The first step to guiding your firefighters toward appropriate use of public media is creating a clear and accurate plan. Here are a few key points to consider when making a policy of your own. Before diving into your plan manual for social press, think about why you are developing it to begin with. Getting clear on your ideals will help your firefighters honor the policy itself.
For example, if you build your interpersonal media policy on ideals like professionalism, basic safety, and morality, your team will understand you have their best interest in mind. Determining your targets shall also help you clarify the shade you want to use in cultural mass media posts. Think about the voice that would connect most with your community.

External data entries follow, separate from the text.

Fixpoint substr_loop (fuel : nat) (input delimiter : list Z) (whitespace : WhitespaceHandling) (result_type : SplitResult)
    (begin_index : nat) (result : list (list Z)) : outcome (list (list Z)) :=
  match fuel with
  | O => Ret result
  | S fuel =>
      let end_index := find_from (SubstringMatcher delimiter) input begin_index in
      let term :=
        match end_index with
        | None => drop begin_index input
        | Some end_index => take (end_index - begin_index) (drop begin_index input)
        end in
      result ← add_piece whitespace result_type result term;
      match end_index with
      | None => Ret result
      | Some end_index => substr_loop fuel input delimiter whitespace result_type (end_index + length delimiter) result
      end
  end.

Definition SplitStringUsingSubstrT (input delimiter : list Z) (whitespace : WhitespaceHandling) (result_type : SplitResult) : outcome (list (list Z)) :=
  if Nat.eqb (length delimiter) 0 then Ret [input]
  else substr_loop (S (length input)) input delimiter whitespace result_type 0 [].
End Split.

(** ** StringTokenizerT *)

Inductive WhitespacePolicy := kIncludeInTokens | kSkipOver.

#[export] Instance policy_eq_dec : EqDecision WhitespacePolicy.
Proof. solve_decision. Defined.

Record StringTokenizer := mkTokenizer {
  string_ : list Z;
  token_begin_ : nat;
  token_end_ : nat;
  delims_ : list Z;
  quotes_ : list Z;
  RETURN_DELIMS : bool;
  RETURN_EMPTY_TOKENS : bool;
  token_is_delim_ : bool;
  whitespace_policy_ : WhitespacePolicy;
}.

Definition Init (string delims : list Z) (policy : WhitespacePolicy) : StringTokenizer :=
  mkTokenizer string 0 0 delims [] false false true policy.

For instance, would it be helpful to be authoritative, friendly, or a blend of both? Once you develop your core values, you can use them as a framework for defining the specifics. Your department’s values are a helpful foundation for your policy. But for the sake of basic safety, you want to make sure you cover everything necessary.
This may mean involving people that have an understanding of local, condition, and federal laws, even attorneys. Of course, you want to ensure your firefighters adhere to laws on all levels. But according to the University of Florida, it’s your responsibility to ensure your social media policy doesn’t violate regulations.
- Create Benchmarks
- It also provides you 500 MB of storage which is mainly enough for personal blogs
- Follow instructions on screen
- A word record
- Copyright Infringement Issues
For example, if you can set guidelines for firefighters’ personal, interpersonal media use, the First Amendment protects them ultimately. Another pertinent law is the National Labor Relations Act, which says employers cannot hinder a worker posting or carrying on conversations via social media regarding wage or working conditions. Knowing these things up front can help you produce a sound plan that addresses your department as well as your community as well.
When your guidelines about social press are specific, your team can respond correctly. Also, broad policies are unlikely to withstand litigation or other accusations. Which behavior is undesirable (e.g. plagiarized content, incorrect jokes, obscenity, unpleasant images, copyright infringement)? Your department’s tone of voice in posts. What types of content you will post (e.g. announcing community occasions, notifying the community of street closures or other emergencies, or recruiting firefighters or volunteers). How you want to activate with the grouped community.